The other feedback we get is that we're well thought of in the right circles. We have a lot of students who come to us with contacts in the Secret Service or FBI and those who have those kind of contacts almost always report that we're thought of as a first-rate organization. So we must be doing something right.

CH: What kind of feedback do you get from protection clients about your students?

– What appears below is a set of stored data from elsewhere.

(** * Verification of the credential-rotating upload pipeline of [bot.py]

    The development embeds, function by function, the parts of [src/bot.py]
    that the upload pipeline consists of:

    - the text helpers Python provides ([str.lower], [str.strip],
      [str.split], substring test, [Path(name).parts]);
    - [is_safe_member_name] and [is_image_filename], and the member filter
      of [handle_container];
    - [upload_to_imgbb], over an explicit model of what [requests.post]
      can answer;
    - the credential pool ([initialize_imgbb_keys], [get_current_imgbb_key],
      [mark_key_as_valid], [mark_key_as_failed], [rotate_to_next_key]);
    - [request_new_key] and the listener branch of [handle_text_messages];
    - [process_and_upload_images].

    Text is modelled by Rocq strings: one [ascii] per code point, code points
    below 256.  Global variables of the module are fields of explicit state
    records that every function receives and returns. *)

From Stdlib Require Import String Ascii ZArith Lia Sorted.
From stdpp Require Import base gmap sets list strings sorting.

Set Warnings "-register-all,-clear-no-such-hyp".

Open Scope string_scope.
Open Scope list_scope.

(** ** Python text primitives *)

Module PyStr.

Definition code (a : ascii) : nat := nat_of_ascii a.

(** [str.lower] on one code point below 256: A-Z, and the Latin-1 capitals
    0xC0-0xDE except the multiplication sign 0xD7, move up by 32. *)
Definition lower_char (a : ascii) : ascii :=
  let n := code a in
  if (65 <=? n)%nat && (n <=? 90)%nat then ascii_of_nat (n + 32)
  else if (192 <=? n)%nat && (n <=? 222)%nat && negb (n =? 215)%nat
       then ascii_of_nat (n + 32)
  else a.

Fixpoint lower (s : string) : string :=
  match s with
  | EmptyString => EmptyString
  | String a s' => String (lower_char a) (lower s')
  end.

(** The characters [str.strip()] removes (code points below 256 for which
    [str.isspace] holds). *)
Definition is_space (a : ascii) : bool :=
  let n := code a in
  ((9 <=? n)%nat && (n <=? 13)%nat) || ((28 <=? n)%nat && (n <=? 32)%nat)
  || (n =? 133)%nat || (n =? 160)%nat.
(** Induction that follows the iterator: two code units at a time for a
    surrogate pair, one otherwise. *)
Lemma chars_ind (P : js_string -> Prop) :
  P [] ->
  (forall c, P [c]) ->
  (forall c d rest,
      is_high_surrogate c && is_low_surrogate d = true ->
      P rest -> P (c :: d :: rest)) ->
  (forall c d rest,
      is_high_surrogate c && is_low_surrogate d = false ->
      P (d :: rest) -> P (c :: d :: rest)) ->
  forall str, P str.
Proof.
  intros Hnil Hone Hpair Hlone str.
  assert (both : P str /\ forall c, P (c :: str)).
  { induction str as [|d rest [IH1 IH2]].
    - split; [exact Hnil | exact Hone].
    - split; [apply IH2 |].
      intros c.
      destruct (is_high_surrogate c && is_low_surrogate d) eqn:E.
      + apply Hpair; assumption.
      + apply Hlone; [assumption | apply IH2]. }
  exact (proj1 both).
Qed.

Lemma concat_chars (str : js_string) : concat (chars str) = str.
Proof.
  induction str as [| c | c d rest E IH | c d rest E IH] using chars_ind.
  - reflexivity.
  - reflexivity.
  - rewrite chars_pair by assumption. simpl. now rewrite IH.
  - rewrite chars_lone by assumption.
    change (concat ([c] :: chars (d :: rest))) with (c :: concat (chars (d :: rest))).
    now rewrite IH.
Qed.

End Iterator.
(** * SQLCluster: scatter/gather coordination of SQL workers

    A shallow embedding of [modules/sql/src/cluster.ts]: the partitioning of
    file paths over the workers, the context-token counter, the fan-out of
    table operations, the streaming gather of query results and the worker
    life cycle, with the properties the specification states about them. *)

From Stdlib Require Import String Ascii.
From Stdlib Require Import List ZArith Bool Arith Lia DecimalString FinFun.
From Stdlib Require Import Permutation.
Import ListNotations.

(** ** JavaScript values used by the cluster *)

Module JS.

(** [Math.ceil(a / b)] for an array length [a] and a loop counter [b >= 1].
    Both are integers below [2^32], where the floating-point quotient rounds
    to the exact ceiling. *)
Definition ceil_div (a b : nat) : nat := (a + (b - 1)) / b.

(** [xs.splice(0, deleteCount)]: the removed front of the array and the array
    as it is left behind.  [deleteCount] is clamped to the length. *)
Definition splice0 {A : Type} (deleteCount : nat) (xs : list A)
  : list A * list A :=
  (firstn deleteCount xs, skipn deleteCount xs).

(** [xs.splice(idx, 1)]: the array without the element at [idx]. *)
Fixpoint splice1 {A : Type} (idx : nat) (xs : list A) : list A :=
  match xs, idx with
  | [], _ => []
  | _ :: xs', 0 => xs'
  | x :: xs', S idx' => x :: splice1 idx' xs'
  end.

(** [xs.map((x, i) => ...)] sees every element with its index. *)
Definition indexed {A : Type} (xs : list A) : list (A * nat) :=
  combine xs (seq 0 (length xs)).

(** [s.includes(sub)] on strings. *)
Fixpoint includes (sub s : string) : bool :=
  String.prefix sub s ||
  match s with
  | EmptyString => false
  | String _ s' => includes sub s'
  end.

(** The decimal rendering of an integer inside a template literal. *)
Definition string_of_Z (z : Z) : string := NilZero.string_of_int (Z.to_int z).

(** *** Objects as ordered property lists

    An object literal keeps its own string keys in the order
    [Object.keys] reports them: array indices (canonical decimal strings
    below [2^32 - 1]) first, in ascending numeric order, then every other
    key in the order it was first added. *)
Definition obj (V : Type) : Type := list (string * V).

Definition digit_of (c : ascii) : option N :=
  let n := N_of_ascii c in
  if (48 <=? n)%N && (n <=? 57)%N then Some (n - 48)%N else None.

Fixpoint digits_value (acc : N) (s : string) : option N :=
  match s with
  | EmptyString => Some acc
  | String c s' =>
      match digit_of c with
      | Some d => digits_value (10 * acc + d)%N s'
      | None => None
      end
  end.

(** The array index a property key denotes, if it is one. *)
Definition array_index (key : string) : option N :=
  match key with
  | EmptyString => None
  | String c rest =>
      if Ascii.eqb c "0"%char && negb (String.eqb rest EmptyString) then None
      else
        match digits_value 0%N key with
        | Some n => if (n <? 2 ^ 32 - 1)%N then Some n else None
        | None => None
        end
  end.

Definition keys {V : Type} (o : obj V) : list string := map fst o.

Definition has {V : Type} (key : string) (o : obj V) : bool :=
  existsb (fun kv => String.eqb (fst kv) key) o.

Definition replace {V : Type} (key : string) (v : V) (o : obj V) : obj V :=
  map (fun kv => if String.eqb (fst kv) key then (key, v) else kv) o.

Fixpoint insert_index {V : Type} (n : N) (key : string) (v : V) (o : obj V)
  : obj V :=
  match o with
  | [] => [(key, v)]
  | (k, x) :: o' =>
      match array_index k with
      | Some m =>
          if (m <? n)%N then (k, x) :: insert_index n key v o'
          else (key, v) :: o
      | None => (key, v) :: o
      end
  end.

(** [o[key] = v]: an existing key keeps its place, a new one is put where
    [Object.keys] will list it. *)
Definition set {V : Type} (key : string) (v : V) (o : obj V) : obj V :=
  if has key o then replace key v o
  else
    match array_index key with
    | Some n => insert_index n key v o
    | None => o ++ [(key, v)]
    end.

(** A key [k1] added to an object before [k2] is also listed before it:
    unless [k2] is an array index and [k1] is none, or a larger one. *)
Definition lists_before (k1 k2 : string) : bool :=
  match array_index k2 with
  | Some n2 =>
      match array_index k1 with
      | Some n1 => (n1 <? n2)%N
      | None => false
      end
  | None => true
  end.

(** Keys that an object to which they are added one by one lists in that
    very order: pairwise distinct, array indices first and ascending. *)
Definition key_order (ks : list string) : Prop :=
  NoDup ks /\ ForallOrdPairs (fun k1 k2 => lists_before k1 k2 = true) ks.

(** *** Promises *)

Definition Error : Type := string.

Inductive Settled (A : Type) : Type :=
| Resolved (value : A)
| Rejected (reason : Error).
Arguments Resolved {A} value.
Arguments Rejected {A} reason.

(** A promise is pending ([None]) or settled for good. *)
Definition Promise (A : Type) : Type := option (Settled A).

End JS.

(** ** The partitioning loop of [_createFileTable] *)

(** [for (let i = n; i > 0; i--)
       chunkedPaths.push(filePath.splice(0, Math.ceil(filePath.length / i)))]
    as a state transformer on the two arrays the loop mutates. *)
Fixpoint chunk_loop (i : nat) (filePath : list string)
    (chunkedPaths : list (list string)) : list string * list (list string) :=
  match i with
  | 0 => (filePath, chunkedPaths)
  | S i' =>
      let '(removed, rest) :=
        JS.splice0 (JS.ceil_div (length filePath) i) filePath in
      chunk_loop i' rest (chunkedPaths ++ [removed])
  end.

(** The chunks produced for [numWorkers] workers, from an empty
    [chunkedPaths]. *)
Definition chunk_paths (numWorkers : nat) (filePath : list string)
  : list (list string) :=
  snd (chunk_loop numWorkers filePath []).

(** What is left of the caller's array after the loop. *)
Definition chunk_rest (numWorkers : nat) (filePath : list string)
  : list string :=
  fst (chunk_loop numWorkers filePath []).

(** The items still unassigned after [k] iterations of a loop that started
    with [n] workers. *)
Fixpoint remaining_after (k n : nat) (filePath : list string) : list string :=
  match k with
  | 0 => filePath
  | S k' =>
      remaining_after k' (n - 1)
        (skipn (JS.ceil_div (length filePath) n) filePath)
  end.

(** ** Workers and the cluster object *)

(** Modelled from the spec: the classes [LocalSQLWorker] and
    [RemoteSQLWorker] that implement the [Worker] interface are not part of
    the sources.  A worker handle is one of two variants, in-process or
    remote, with an integer [id]: the one its constructor is given.  A
    remote worker is also pinned to a device ([CUDA_VISIBLE_DEVICES]). *)
Inductive Worker : Type :=
| LocalSQLWorker (id : Z)
| RemoteSQLWorker (id : Z) (CUDA_VISIBLE_DEVICES : nat).

Definition worker_id (w : Worker) : Z :=
  match w with
  | LocalSQLWorker id => id
  | RemoteSQLWorker id _ => id
  end.

Definition is_local (w : Worker) : bool :=
  match w with
  | LocalSQLWorker _ => true
  | RemoteSQLWorker _ _ => false
  end.

(** The fields of a [SQLCluster] instance. *)
Record SQLCluster : Type := {
  _workers : list Worker;
  _worker : Worker
}.

(** [new SQLCluster(id, numWorkers)].  The exit hooks it installs only call
    [kill] later and are left out. *)
Definition new_SQLCluster (id : Z) (numWorkers : nat) : SQLCluster :=
  let local := LocalSQLWorker id in
  {| _worker := local;
     _workers :=
       rev (map (fun i =>
                   if Nat.eqb i 0 then local
                   else RemoteSQLWorker (id + Z.of_nat i) i)
                (seq 0 numWorkers)) |}.

(** The options [SQLCluster.init] reads to build the cluster; an absent
    field is [None].  [numWorkers] is a count. *)
Record ClusterProps : Type := {
  numWorkers : option nat;
  id : option Z;
  ip : option string;
  port : option Z
}.

Record WorkerUcpInfo : Type := {
  ucp_id : Z;
  ucp_ip : string;
  ucp_port : Z
}.

(** ** DataFrames, the channel and the coordinator's state *)

Section Cluster.

(** Column types of the two libraries, and the conversion between them
    ([arrowToCUDFType] of [@rapidsai/cudf]).  [types[i]] is [None] where the
    array has no such element. *)
Variables ArrowType DataType : Type.
Variable arrowToCUDFType : option ArrowType -> DataType.

(** [Series.new({type, data})], by its type and number of elements. *)
Record Series : Type := {
  series_type : DataType;
  series_length : nat
}.

(** Modelled from the spec: the [ColumnAccessor] class behind
    [DataFrame.names] and [DataFrame.types] is not part of the sources.  A
    DataFrame is its columns, named and ordered as the keys of the object it
    was constructed from; its schema is those names with their types. *)
Record DataFrame : Type := {
  df_columns : JS.obj Series
}.

(** [_seriesToColumns]: copies every entry of [data] into a new object. *)
Definition _seriesToColumns (data : JS.obj Series) : JS.obj Series :=
  fold_left (fun columns entry => JS.set (fst entry) (snd entry) columns)
            data [].

(** [new DataFrame(data)]. *)
Definition new_DataFrame (data : JS.obj Series) : DataFrame :=
  {| df_columns := _seriesToColumns data |}.

Definition df_names (df : DataFrame) : list string :=
  JS.keys (df_columns df).
Lemma search_search data rawTerm :
  search (search data rawTerm) rawTerm = search data rawTerm.
Proof.
  induction data as [|item data IH]; [done|].
  rewrite search_cons.
  destruct (matchesTerm _ item) eqn:Hm; [|done].
  by rewrite search_cons, Hm, IH.
Qed.

Lemma search_count data rawTerm item :
  matchesTerm (normalize rawTerm) item = true →
  count_occ (λ x y : Transaction, decide (x = y)) (search data rawTerm) item
  = count_occ (λ x y : Transaction, decide (x = y)) data item.
Proof.
  intros Hm. induction data as [|x data IH]; [done|].
  rewrite search_cons. cbn [count_occ].
  destruct (decide (x = item)) as [->|Hne].
  - rewrite Hm. cbn [count_occ]. rewrite decide_True by done. by f_equal.
  - destruct (matchesTerm _ x); [|done].
    cbn [count_occ]. by rewrite decide_False.
Qed.

End SearchFacts.

(** ** Facts about the handlers *)

Section HandlerFacts.
Implicit Types (s : State) (rt : Runtime) (o : Outcome) (tr : list Event).

Lemma handleSearch_blank s :
  trim (searchTerm s) = "" → handleSearch s = (s, []).
Proof. unfold handleSearch. by intros ->. Qed.

Lemma handleSearch_results s :
  trim (searchTerm s) ≠ "" →
  handleSearch s
  = (setSearchResults (search (data s) (searchTerm s)) (setHasSearched true s),
     [CallFilter (normalize (searchTerm s))]).
Proof.
  intros Hne%truthy_spec. unfold handleSearch. by rewrite Hne.
Qed.

Lemma handleSearch_shown s :
  searchResults (handleSearch s).1
  = if truthy (trim (searchTerm s)) then search (data s) (searchTerm s)
    else searchResults s.
Proof. unfold handleSearch. by destruct (truthy _). Qed.

Lemma settle_failure_data captured o s :
  isFailure o = true →
  data (fetchData_settle captured o s).1 = data s
  ∧ searchTerm (fetchData_settle captured o s).1 = searchTerm s
  ∧ searchResults (fetchData_settle captured o s).1 = searchResults s
  ∧ (fetchData_settle captured o s).2 = [].
Proof. by destruct o. Qed.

Duggan: I was just out in Massachusetts where we've got three of our graduates who are working for a major corporation as security drivers. The union was challenging the jobs of several of these guys on seniority. They were downsizing and they wanted to bump our graduates. The company management went to considerable expense to fly me out there and testify in their behalf, because they didn't want to give their guys up. They made it a requirement for the job that the drivers be an ESI graduate. It wasn't enough to be a trained chauffeur or that he had gone to a one-week driving school or some other bodyguard training school. They had to have gone through ESI. We are the only public institution outside of the Secret Service that provides 600 hours of training in the field, and they just felt that's what it required.

The employers who have our graduates and are willing to share their assessment with us, those assessments have been fairly high. And of course you always have some people, it wouldn't matter what they did, it would be the wrong thing. Those people are going to reflect on the school as much as the good ones, maybe more, I would think. It's just the nature of the game. There' not much you can do about that.

CH: There's always going to be that 10 to 15 percent, no matter how stringent the selection, assessment and training, who are going to be on the lower end of the bell curve. One factor with ESI is your longevity. So many other schools come and go. You've been around since 1980 -- 17 years. It's a great run in this business.

Duggan: It is indeed. I'd like to be around another 17.
CH: Mr. Duggan, thank you for your time. Best to you.
Duggan: Thank you. It was nice talking with you and the readers of Combat Handguns.